Weniger dramatisch stelle sich im Vergleich zu Afrika die Situation in Lateinamerika dar, berichtete Dr. Alois Möller, Regionalvertreter für Mittelamerika der LWB-Abteilung für Weltdienst (AWD). Die HIV/AIDS-Infektionsrate sei wesentlich geringer, doch das dürfe nicht zu einer Verkennung der Situation führen. Bisher habe es vermieden werden können, dass HIV/AIDS zum Krisenthema werde. In Lateinamerika sei vor allem Ausgrenzung und Diskriminierung der Betroffenen zu beobachten. HIV/AIDS werde häufig undifferenziert in den Zusammenhang von Homosexualität gestellt und eine HIV-Infektion zur persönlichen Schuld erklärt. Eine der zentralen Aufgaben der AWD-Länderprogramme in Lateinamerika seien daher Aufklärung und Bewusstseinsbildung insbesondere von Leitungskräften und jungen Menschen, betonte Möller.

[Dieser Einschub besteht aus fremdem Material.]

Definition openssl_des_sptrans : list (list Z) :=
  [[0x02080800; 0x00080000; 0x02000002; 0x02080802;
    0x02000000; 0x00080802; 0x00080002; 0x02000002;
    0x00080802; 0x02080800; 0x02080000; 0x00000802;
    0x02000802; 0x02000000; 0x00000000; 0x00080002;
    0x00080000; 0x00000002; 0x02000800; 0x00080800;
    0x02080802; 0x02080000; 0x00000802; 0x02000800;
    0x00000002; 0x00000800; 0x00080800; 0x02080002;
    0x00000800; 0x02000802; 0x02080002; 0x00000000;
    0x00000000; 0x02080802; 0x02000800; 0x00080002;
    0x02080800; 0x00080000; 0x00000802; 0x02000800;
    0x02080002; 0x00000800; 0x00080800; 0x02000002;
    0x00080802; 0x00000002; 0x02000002; 0x02080000;
    0x02080802; 0x00080800; 0x02080000; 0x02000802;
    0x02000000; 0x00000802; 0x00080002; 0x00000000;
    0x00080000; 0x02000000; 0x02000802; 0x02080800;
    0x00000002; 0x02080002; 0x00000800; 0x00080802];
   [0x40108010; 0x00000000; 0x00108000; 0x40100000;
    0x40000010; 0x00008010; 0x40008000; 0x00108000;
    0x00008000; 0x40100010; 0x00000010; 0x40008000;
    0x00100010; 0x40108000; 0x40100000; 0x00000010;
    0x00100000; 0x40008010; 0x40100010; 0x00008000;
    0x00108010; 0x40000000; 0x00000000; 0x00100010;
    0x40008010; 0x00108010; 0x40108000; 0x40000010;
    0x40000000; 0x00100000; 0x00008010; 0x40108010;
    0x00100010; 0x40108000; 0x40008000; 0x00108010;
    0x40108010; 0x00100010; 0x40000010; 0x00000000;
    0x40000000; 0x00008010; 0x00100000; 0x40100010;
    0x00008000; 0x40000000; 0x00108010; 0x40008010;
    0x40108000; 0x00008000; 0x00000000; 0x40000010;
    0x00000010; 0x40108010; 0x00108000; 0x40100000;
    0x40100010; 0x00100000; 0x00008010; 0x40008000;
    0x40008010; 0x00000010; 0x40100000; 0x00108000];
   [0x04000001; 0x04040100; 0x00000100; 0x04000101;
    0x00040001; 0x04000000; 0x04000101; 0x00040100;
    0x04000100; 0x00040000; 0x04040000; 0x00000001;
    0x04040101; 0x00000101; 0x00000001; 0x04040001;
    0x00000000; 0x00040001; 0x04040100; 0x00000100;
    0x00000101; 0x04040101; 0x00040000; 0x04000001;
    0x04040001; 0x04000100; 0x00040101; 0x04040000;
    0x00040100; 0x00000000; 0x04000000; 0x00040101;
    0x04040100; 0x00000100; 0x00000001; 0x00040000;
    0x00000101; 0x00040001; 0x04040000; 0x04000101;
    0x00000000; 0x04040100; 0x00040100; 0x04040001;
    0x00040001; 0x04000000; 0x04040101; 0x00000001;
    0x00040101; 0x04000001; 0x04000000; 0x04040101;
    0x00040000; 0x04000100; 0x04000101; 0x00040100;
    0x04000100; 0x00000000; 0x04040001; 0x00000101;
    0x04000001; 0x00040101; 0x00000100; 0x04040000];
   [0x00401008; 0x10001000; 0x00000008; 0x10401008;
    0x00000000; 0x10400000; 0x10001008; 0x00400008;
    0x10401000; 0x10000008; 0x10000000; 0x00001008;
    0x10000008; 0x00401008; 0x00400000; 0x10000000;
    0x10400008; 0x00401000; 0x00001000; 0x00000008;
    0x00401000; 0x10001008; 0x10400000; 0x00001000;
    0x00001008; 0x00000000; 0x00400008; 0x10401000;
    0x10001000; 0x10400008; 0x10401008; 0x00400000;
    0x10400008; 0x00001008; 0x00400000; 0x10000008;
    0x00401000; 0x10001000; 0x00000008; 0x10400000;
    0x10001008; 0x00000000; 0x00001000; 0x00400008;
    0x00000000; 0x10400008; 0x10401000; 0x00001000;
    0x10000000; 0x10401008; 0x00401008; 0x00400000;
    0x10401008; 0x00000008; 0x10001000; 0x00401008;
    0x00400008; 0x00401000; 0x10400000; 0x10001008;
    0x00001008; 0x10000000; 0x10000008; 0x10401000];
   [0x08000000; 0x00010000; 0x00000400; 0x08010420;
    0x08010020; 0x08000400; 0x00010420; 0x08010000;
    0x00010000; 0x00000020; 0x08000020; 0x00010400;
    0x08000420; 0x08010020; 0x08010400; 0x00000000;
    0x00010400; 0x08000000; 0x00010020; 0x00000420;
    0x08000400; 0x00010420; 0x00000000; 0x08000020;
    0x00000020; 0x08000420; 0x08010420; 0x00010020;
    0x08010000; 0x00000400; 0x00000420; 0x08010400;
    0x08010400; 0x08000420; 0x00010020; 0x08010000;
    0x00010000; 0x00000020; 0x08000020; 0x08000400;
    0x08000000; 0x00010400; 0x08010420; 0x00000000;
    0x00010420; 0x08000000; 0x00000400; 0x00010020;
    0x08000420; 0x00000400; 0x00000000; 0x08010420;
    0x08010020; 0x08010400; 0x00000420; 0x00010000;
    0x00010400; 0x08010020; 0x08000400; 0x00000420;
    0x00000020; 0x00010420; 0x08010000; 0x08000020];
   [0x80000040; 0x00200040; 0x00000000; 0x80202000;
    0x00200040; 0x00002000; 0x80002040; 0x00200000;
    0x00002040; 0x80202040; 0x00202000; 0x80000000;
    0x80002000; 0x80000040; 0x80200000; 0x00202040;
    0x00200000; 0x80002040; 0x80200040; 0x00000000;
    0x00002000; 0x00000040; 0x80202000; 0x80200040;
    0x80202040; 0x80200000; 0x80000000; 0x00002040;
    0x00000040; 0x00202000; 0x00202040; 0x80002000;
    0x00002040; 0x80000000; 0x80002000; 0x00202040;
    0x80202000; 0x00200040; 0x00000000; 0x80002000;
    0x80000000; 0x00002000; 0x80200040; 0x00200000;
    0x00200040; 0x80202040; 0x00202000; 0x00000040;
    0x80202040; 0x00202000; 0x00200000; 0x80002040;
    0x80000040; 0x80200000; 0x00202040; 0x00000000;
    0x00002000; 0x80000040; 0x80002040; 0x80202000;
    0x80200000; 0x00002040; 0x00000040; 0x80200040];
   [0x00004000; 0x00000200; 0x01000200; 0x01000004;
    0x01004204; 0x00004004; 0x00004200; 0x00000000;
    0x01000000; 0x01000204; 0x00000204; 0x01004000;
    0x00000004; 0x01004200; 0x01004000; 0x00000204;
    0x01000204; 0x00004000; 0x00004004; 0x01004204;
    0x00000000; 0x01000200; 0x01000004; 0x00004200;
    0x01004004; 0x00004204; 0x01004200; 0x00000004;
    0x00004204; 0x01004004; 0x00000200; 0x01000000;
    0x00004204; 0x01004000; 0x01004004; 0x00000204;
    0x00004000; 0x00000200; 0x01000000; 0x01004004;
    0x01000204; 0x00004204; 0x00004200; 0x00000000;
    0x00000200; 0x01000004; 0x00000004; 0x01000200;
    0x00000000; 0x01000204; 0x01000200; 0x00004200;
    0x00000204; 0x00004000; 0x01004204; 0x01000000;
    0x01004200; 0x00000004; 0x00004004; 0x01004204;
    0x01000004; 0x01004200; 0x01004000; 0x00004004];
   [0x20800080; 0x20820000; 0x00020080; 0x00000000;
    0x20020000; 0x00800080; 0x20800000; 0x20820080;
    0x00000080; 0x20000000; 0x00820000; 0x00020080;
    0x00820080; 0x20020080; 0x20000080; 0x20800000;
    0x00020000; 0x00820080; 0x00800080; 0x20020000;
    0x20820080; 0x20000080; 0x00000000; 0x00820000;
    0x20000000; 0x00800000; 0x20020080; 0x20800080;
    0x00800000; 0x00020000; 0x20820000; 0x00000080;
    0x00800000; 0x00020000; 0x20000080; 0x20820080;
    0x00020080; 0x20000000; 0x00000000; 0x00820000;
    0x20800080; 0x20020080; 0x20020000; 0x00800080;
    0x20820000; 0x00000080; 0x00800080; 0x20020000;
    0x20820080; 0x00800000; 0x20800000; 0x20000080;
    0x00820000; 0x00020080; 0x20020080; 0x20800000;
    0x00000080; 0x20820000; 0x00820080; 0x00000000;
    0x20000000; 0x20800080; 0x00020000; 0x00820080]].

Im Kampf gegen HIV/AIDS sei es das Wichtigste, dass die Kirchen das Schweigen durchbrechen, betonte Dr. Christine Sadia, HIV/AIDS-Beraterin des LWB. Lange Zeit hätten die Kirchen das Thema HIV/AIDS nicht aufgegriffen und als ein Thema betrachtet, dass die Kirchen nicht beträfe. Der LWB habe das Leiden der Menschen wahrgenommen und reagiere darauf mit Anteilnahme, so Sadia. Die ganze lutherische Gemeinschaft müsse motiviert werden, die Kapazitäten der Mitgliedskirchen auszubauen, um auf die HIV/AIDS-Pandemie antworten zu können.

Im Blick auf den HIV/AIDS-Aktionsplan des LWB, der im Mai 2002 in Nairobi (Kenia) verabschiedet worden war, erklärte Sadia, dass es Ziel der Kampagne sei, in den LWB-Mitgliedskirchen eine offene Diskussion über HIV/AIDS anzustoßen und sie darin zu unterstützen, aktiv und mutig der Pandemie zu begegnen.

Der LWB-Aktionsplan “Anteilnahme, Umkehr, Zuwendung: Kirchen reagieren auf die HIV/AIDS-Pandemie“ beinhaltet auch die Forderung, Unterstützung und Ressourcen, einschließlich finanzieller Mittel, für eine wirksame Reaktion auf die HIV/AIDS-Pandemie zur Verfügung zu stellen.